[Stored data entries]
*** Block opens ***

(** * libtask: events, composite waits, continuations and shared futures

    A shallow embedding of [event.hpp] (the wait-free event, selected by
    [GPD_EVENT_IMPL == GPD_EVENT_IMPL_WAITFREE]), of the continuation
    wrapper and stack allocator of [switch.hpp], and of the listener
    multiplexer of [shared_future.hpp]. *)

From stdpp Require Import gmap list.
From Stdlib Require Import ZArith Lia.

Local Open Scope Z_scope.

(** ** The event layer ([event.hpp]) *)
Module Event.

(** A non-null [waiter*].  The two process-wide waiters [noop_waiter] and
    [delete_waiter] are globals with fixed, distinct addresses; every other
    waiter object lives at some address [a]. *)
Inductive waiter_ref : Type :=
| noop_waiter
| delete_waiter
| waiter_at (a : nat).

#[global] Instance waiter_ref_eq_dec : EqDecision waiter_ref.
Proof. solve_decision. Defined.

(** [waiter*]: [None] is the null pointer. *)
Abbreviation waiter_ptr := (option waiter_ref).

(** [static constexpr waiter* empty = 0] *)
Definition empty : waiter_ptr := None.

(** [static constexpr waiter* signaled = &noop_waiter] *)
Definition signaled : waiter_ptr := Some noop_waiter.

(** The three logical states of the comment "the event can be in three
    states: empty, waited, signaled", decoded from the pointer word:
    "waited is any value non empty non signaled". *)
Inductive state_t : Type :=
| Empty
| Waited (w : waiter_ref)
| Signaled.

Definition decode (s : waiter_ptr) : state_t :=
  match s with
  | None => Empty
  | Some noop_waiter => Signaled
  | Some w => Waited w
  end.

(** Waiter objects other than the two globals: a countdown latch with its
    count, or a user-defined waiter whose [signal] receives the event it now
    owns and may do as it pleases with the event heap. *)
Inductive waiter_obj : Type :=
| countdown_latch (count : Z)
| user_waiter (body : nat -> gmap nat waiter_ptr -> gmap nat waiter_ptr).

Inductive latch_op : Type :=
| Reset
| Wait (target : Z).

(** The program state. *)
Record world : Type := World {
  (** live [event] objects: address to the value of [std::atomic<waiter*> state] *)
  events : gmap nat waiter_ptr;
  (** live waiter objects, by address *)
  waiters : gmap nat waiter_obj;
  (** every call [w->signal(event_ptr(e))] made so far, as [(w, e)]: the
      event is handed over by owning pointer *)
  calls : list (waiter_ref * nat);
  (** every [reset]/[wait] call made on a latch so far, as [(latch, op)] *)
  latch_log : list (nat * latch_op);
  (** what the producer threads will do while the consumer is blocked:
      successive bursts of events on which [signal()] is called *)
  producers : list (list nat)
}.

Definition set_events (f : gmap nat waiter_ptr -> gmap nat waiter_ptr) (σ : world) : world :=
  World (f (events σ)) (waiters σ) (calls σ) (latch_log σ) (producers σ).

*** Block closes ***

TASK OBJECTIVE ▸
Your task is to find every line above containing the word "null" and copy it.

RESULT BELOW ▸
(** A non-null [waiter*].  The two process-wide waiters [noop_waiter] and
(** [waiter*]: [None] is the null pointer. *)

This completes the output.